Paul trying to scheme on getting Byron fired.

On this particular tour, Slim was making $15, 000 a day, which was
like $75, 000 a week. Over a five-week period, that was a nice bit of change.
That’s not even including his merchandising, which he never followed up
on because he left that up to Paul. So, the money was definitely there. It
hurt to find out that out of these other crews who worked for groups who
hadn’t even sold 200, 000 records, their lowest-paid member made more
money then we did, and they had bands so they definitely had more heads
to pay. Slim continued to pretend like he didn’t know what was going on,
and Paul was content as long as he was making more than everyone else.
It was sad. I determined that I made about $5 an hour working around
the clock seven days a week for $1, 200 a week. This only added to my
frustration. I decided to draw up a proposal and present it to Paul because
some changes definitely had to be made. I took some time and conferred
with Gus, the tour manager, during this process, and he told me I was
getting fucked with no Vaseline. He said that I should be making at least
$1, 500 but that most security guys were making two grand a week. He
said that since I was a 24-hour man and that I did a lot of things that I
shouldn’t have to do, I should be making more than $1, 200. He made
that coming out of high school. He said “Byron, they’re fucking you bad. ”
Gus was making a lot of sense to me, and he had more experience in this
business than everyone combined. He’s worked with everybody from the
Foo Fighters to the Stones, so he knows what he’s talking about. Gus was
not a greedy man. He was fair, and he wanted to see people treated fairly.
He didn’t start to open up until he realized that he was getting screwed
out of his money. He took a pay cut in an effort to work with Paul and Slim
and teach them about touring, but they took Gus’ kindness for weakness,
and Gus is not a weak man; he’s very smart, very intelligent. Paul and Slim
didn’t realize that at any time Gus could have stolen all of Slim’s money
and ran, but he didn’t—he stayed and did his job to the T. But did he ever
get a “Thank you” or a “Good job, Gus”? Did he get a proper bonus, or
even the proper pay? No, he didn’t.

We were getting mistreated! So, I put together a proposal for Paul
and Slim, asking them for life insurance in case of my death so my family
would be taken care of. I knew that if they barely did anything for me
while I was alive, they damn sure wouldn’t do anything for my family in
the event of my death. I asked to be paid $2, 000 a week during workweeks
and for a retainer of $1, 200 a week when we weren’t on tour. I asked for
sick days. I am a businessman, and I like things to be done in writing.
Contracts keep guidelines. I presented this proposal to Paul and Slim,
and they were intimidated that I had my own personal CPA draw up this
proposal. They didn’t really know how to deal with it, or didn’t want to
deal with it. They went back and forth about it and procrastinated for
about a month.

In New York, Paul and Slim called me into a meeting with them to
resolve this issue. They told me they liked working with me and that they
didn’t want to lose me. At this time, I was up for a promotion at my job at
GM to become shop chairman, where I could have made $100, 000 a year
easily, without the inconsistency. I was willing to stay on with Paul and
Slim because I had my own label that I was trying to get off the ground. I
was in a position to make a lot of connections in the music business, plus
possibly draw the attention of Paul and Slim to my own groups.
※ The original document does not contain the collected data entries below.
(* ===== verification/Reorg.v ===== *)
(** * Reorg: activating a heavier fork

    [try_activate_heavier_fork] of [src/node/reorg_executor.rs], on the database
    and the in-memory coin set it is given, with the helpers it calls.  The
    consensus call [reorganize_chain_with_witnesses], the block bodies and the
    module pipeline are parameters; mempool and event notifications, which come
    after every write, are left out. *)

From S2P Require Import Prelude Bytes Database Interfaces BlockIndex ChainState BlockStore ForkChoice UtxoSnapshot UtxoStore.
Open Scope Z_scope.

(** The tree of undo logs of the block store. *)
Definition undo_t : string := "block_undo".

(** ** Node state *)

(** The storage and the coin set the run loop passes by reference. *)
Record Node := mkNode { node_db : database; utxo_set : coin_map }.

Definition on_db {A} (m : M database A) : M Node A := λ s,
  let '(db', r) := m (node_db s) in (mkNode db' (utxo_set s), r).
Definition put_utxo_set (coins : coin_map) : M Node unit := modify (λ s, mkNode (node_db s) coins).

Section Activate.
Context {U : U256Ops} {K : Consensus} {H : MuHashOps}.
Context {EC : Codec BlockIndexEntry} {IC : Codec ChainInfo} {HC : Codec BlockHeader} {UC : Codec UTXO}.
(** Blocks: their header, and for each transaction whether it is a coinbase and
    the outpoints it spends. *)
Context {Blk Wit : Type} (block_header : Blk → BlockHeader) (block_inputs : Blk → list (bool * list OutPoint)).
(** Block store reads: bodies, undo logs and witnesses. *)
Context (load_reorg_block : bytes → database → result Blk)
        (get_undo_log : bytes → database → result (option BlockUndoLog))
        (load_witnesses : Blk → Z → database → result Wit).
(** The module pipeline and the assume-valid height. *)
Context (rehydrate : Z → bytes → Blk → Wit → Blk * Wit) (assume_valid_height : Z).

(** What [reorganize_chain_with_witnesses] returns, and the call: it can store
    undo logs. *)
Record ReorgResult := mkReorg {
  rr_new_utxo_set : coin_map;
  rr_connected : list Blk;
  rr_undo_logs : gmap bytes BlockUndoLog;
  rr_new_height : Z;
}.
Context (reorganize : list Blk → list Wit → list Blk → coin_map → Z → M database ReorgResult).

Definition get_block_hash (b : Blk) : bytes := hash256 (header_bytes (block_header b)).

(** ** Inputs of the branch to connect *)

Fixpoint read_inputs (t : string) (prevouts : list OutPoint) (coins : coin_map) (loaded : nat) (db : database)
    : coin_map * result nat :=
  match prevouts with
  | [] => (coins, Ok loaded)
  | o :: rest =>
      if bool_decide (is_Some (coins !! o)) then read_inputs t rest coins loaded db
      else match tree_get t (outpoint_to_key o) db with
           | None => read_inputs t rest coins loaded db
           | Some bs => match decode_coin bs with
                        | Err e => (coins, Err e)
                        | Ok u => read_inputs t rest (<[o := u]> coins) (S loaded) db
                        end
           end
  end.
Definition spent_by (blocks : list Blk) : list OutPoint :=
  mjoin ((λ b, mjoin ((λ tx : bool * list OutPoint, if tx.1 then [] else tx.2) <$> block_inputs b)) <$> blocks).
Definition read_snapshot_inputs (t : string) (blocks : list Blk) : M Node nat := λ s,
  let '(coins, r) := read_inputs t (spent_by blocks) (utxo_set s) 0 (node_db s) in
  (mkNode (node_db s) coins, r).

(** ** Bodies and witnesses of a branch *)

Fixpoint load_blocks (hashes : list bytes) (db : database) : result (list Blk) :=
  match hashes with
  | [] => Ok []
  | h :: rest =>
      let+ b := load_reorg_block h db in
      let+ bs := load_blocks rest db in
      Ok (b :: bs)
  end.

Fixpoint witnesses_for_chain (chain : list Blk) (db : database) : result (list Wit) :=
  match chain with
  | [] => Ok []
  | b :: rest =>
      let+ oe := index_get (get_block_hash b) db in
      let+ w := load_witnesses b (default 0 (bi_height <$> oe)) db in
      let+ ws := witnesses_for_chain rest db in
      Ok (w :: ws)
  end.

(** An index error counts as height 0. *)
Definition block_height_in_index (b : Blk) (db : database) : Z :=
  match index_get (get_block_hash b) db with
  | Ok (Some e) => bi_height e
  | _ => 0
  end.
Definition rehydrate_chain (chain : list Blk) (ws : list Wit) (db : database) : list (Blk * Wit) :=
  zip_with (λ b w, rehydrate (block_height_in_index b db) (get_block_hash b) b w) chain ws.

(** Undo logs of the connected blocks, in order. *)
Fixpoint connect_undos (connected : list Blk) (logs : gmap bytes BlockUndoLog) : result (list BlockUndoLog) :=
  match connected with
  | [] => Ok []
  | b :: rest =>
      let+ u := of_option "missing undo for connected" (logs !! get_block_hash b) in
      let+ us := connect_undos rest logs in
      Ok (u :: us)
  end.

(** ** The switch *)

(** Undo the active branch on the live tree, in windows, and load the other
    branch.  The result is the current chain, the new chain, the height the
    consensus call starts from, and the running hash. *)
Definition disconnect_on_disk (t : string) (active_tip candidate_tip : bytes) (muhash : option MuHash)
    : M Node (list Blk * list Blk * Z * option MuHash) :=
  let* chains := on_db (fork_hash_chains active_tip candidate_tip) in
  let '(active, candidate) := chains in
  let* _disconnected := on_db (reads (load_blocks (tail active))) in
  let* ancestor := lift (of_option "reorg fork has no ancestor" (head active)) in
  let* mh := on_db (disconnect_windows load_reorg_block get_undo_log t
                      (disconnect_body_windows (reverse (tail active))) muhash) in
  on_db (persist_muhash mh) ;;
  let* new_chain := on_db (reads (load_blocks candidate)) in
  let* ancestor_block := lift (of_option "reorg fork has no ancestor" (head new_chain)) in
  let* oe := on_db (reads (index_get ancestor)) in
  let* e := lift (of_option "ancestor missing from block index" oe) in
  read_snapshot_inputs t (tail new_chain) ;;
  ret ([ancestor_block], new_chain, bi_height e, mh).

(** The consensus call takes the coin set; an error gives it back as it was. *)
Definition run_reorganize (new_chain : list Blk) (ws : list Wit) (current_chain : list Blk) (hgt : Z)
    : M Node ReorgResult := λ s,
  match reorganize new_chain ws current_chain (utxo_set s) hgt (node_db s) with
  | (db', Ok r) => (mkNode db' (rr_new_utxo_set r), Ok r)
  | (db', Err e) => (mkNode db' (utxo_set s), Err e)
  end.

(** Validate the new branch and commit it: coins, running hash, tip, heights. *)
Definition connect_branch (fuel : nat) (live_tree snapshot : option string)
    (current_chain new_chain0 : list Blk) (consensus_height : Z) (muhash : option MuHash) : M Node bool :=
  match current_chain, new_chain0 with
  | [], _ | _, [] => ret false
  | _, _ =>
    let* ws0 := on_db (reads (witnesses_for_chain new_chain0)) in
    let* pairs := gets (λ s, rehydrate_chain new_chain0 ws0 (node_db s)) in
    let new_chain := pairs.*1 in
    (match snapshot with
     | Some t => let* _n := read_snapshot_inputs t (tail new_chain) in ret tt
     | None => ret tt
     end) ;;
    let* result := run_reorganize new_chain pairs.*2 current_chain consensus_height in
    let* new_tip_block := lift (of_option "reorg produced no connected blocks"
                                  (match last (rr_connected result) with
                                   | Some b => Some b | None => last new_chain end)) in
    let new_tip := get_block_hash new_tip_block in
    let new_height := rr_new_height result in
    (match live_tree with
     | Some t =>
         let* undos := lift (connect_undos (rr_connected result) (rr_undo_logs result)) in
         let* c := on_db (commit_utxo_snapshot_delta t [] undos (Some (new_height, new_tip)) muhash) in
         on_db (persist_muhash c.2)
     | None => ret tt
     end) ;;
    on_db (update_tip new_tip (block_header new_tip_block) new_height) ;;
    on_db (refresh_active_height_index fuel new_tip) ;;
    (if bool_decide (new_height < assume_valid_height)
     then on_db (clear_height_index assume_valid_height) else ret tt) ;;
    (match live_tree with
     | Some _ =>
         (match snapshot with
          | Some t => on_db (rewind_snapshot_height new_height) ;;
                      on_db (modify (tree_remove t SNAPSHOT_REORG_JOURNAL_KEY)) ;;
                      on_db (modify (tree_remove t SNAPSHOT_MUHASH_KEY))
          | None => ret tt
          end) ;;
         put_utxo_set ∅
     | None => let* coins := gets utxo_set in on_db (store_utxo_set coins)
     end) ;;
    ret true
  end.
Definition split_hashes (count : nat) (data : bytes) : list bytes := (λ i, slice (i * 32) 32 data) <$> seq 0 count.
(** The sizes are sums and products of a 64-bit [usize] without a range test:
    they wrap around. A slice whose end is before its start panics. *)
Definition PANIC_SLICE : string := "panic: slice index starts beyond its end".
Definition tree_deserialize (data : bytes) : result PartialMerkleTree :=
  if bool_decide (length data < 4)%nat then Err "partial merkle tree too short"
  else
    let n := of_le (take 4 data) in
    let+ r := of_option "hash count varint" (decode_varint (drop 4 data)) in
    let '(hash_count, consumed) := r in
    let offset := (4 + consumed)%nat in
    if bool_decide (Z.of_nat (length data) < as_u64 (Z.of_nat offset + as_u64 (hash_count * 32)))
    then Err "truncated hash list"
    else
      let+ _ := with_capacity hash_count 32 in
      let count := Z.to_nat hash_count in
      let hashes := split_hashes count (drop offset data) in
      let offset1 := (offset + count * 32)%nat in
      let+ r' := of_option "flag length varint" (decode_varint (drop offset1 data)) in
      let '(flag_len, consumed') := r' in
      let offset2 := (offset1 + consumed')%nat in
      let end_ := as_u64 (Z.of_nat offset2 + flag_len) in
      if bool_decide (Z.of_nat (length data) < end_) then Err "truncated flag bytes"
      else if bool_decide (end_ < Z.of_nat offset2) then Err PANIC_SLICE
      else Ok (mkTree n (bytes_to_bits (take (Z.to_nat end_ - offset2) (drop offset2 data))) hashes false).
Paul basically told me that what I was asking for was ridiculous.
Was it ridiculous for me to ask for some sound security working for this
man for whom I had left my job, my wife and kids, my home for, whom I
was jeopardizing my health and my life for? I was being told that it was
ridiculous for me to ask for some security. He shut down on the idea of
a written contract—he didn’t want a contract. I asked him why it was
OK for him to have a written contract with Slim Shady, but I couldn’t
have a written contract ensuring that they wouldn’t move me out at the
last minute when I jeopardized a stable, good-paying job to work for
them. Was it ridiculous for me to ask for a stable environment, for life
insurance, for ample pay for me to meet my financial goals? I sacrificed
a lot. I couldn’t convince him to see that, or maybe he was threatened by
the fact that I had knowledge of self and the industry and I was close to
Slim, so therefore in his eyes I posed a possible threat to his job. He knew
that I knew how he operated, as well. I tried to convey the message to him
that I was there to do security, not to try to steal Slim Shady, but he didn’t
understand that.

The thing that drove me the most crazy was the way that Slim
played possum, acting like he didn’t know what was going on when the
whole time behind the scenes he called all the shots. An issue would be
brought to Paul, he would take it to Slim, and Slim would tell him how he
wanted it to be handled, and Paul would handle it. Afterward, Slim would
play dumb. For a long time, I honestly believed that Slim was in the dark
about these issues because he was always drunk or high or dealing with
his marital and family problems. Over time, I realized from the way things
progressed that Slim was very much aware and responsible for the way
things were handled. I don’t entirely blame Paul for the way things were,
but he definitely had a way of getting into Slim’s head and influencing
his decisions. Paul was the evil, conniving one in the picture, but Slim
couldn’t see that because he couldn’t think for himself. Everyone around
him thought for Slim Shady because he couldn’t think for himself. That’s
what we were paid to do. Proof thought of the show format; DJ Head
thought of the beats; I thought of ways to keep him safe and thought up
lies for him. We all did things we didn’t have to do for him, and none of
us were getting compensated adequately for our efforts.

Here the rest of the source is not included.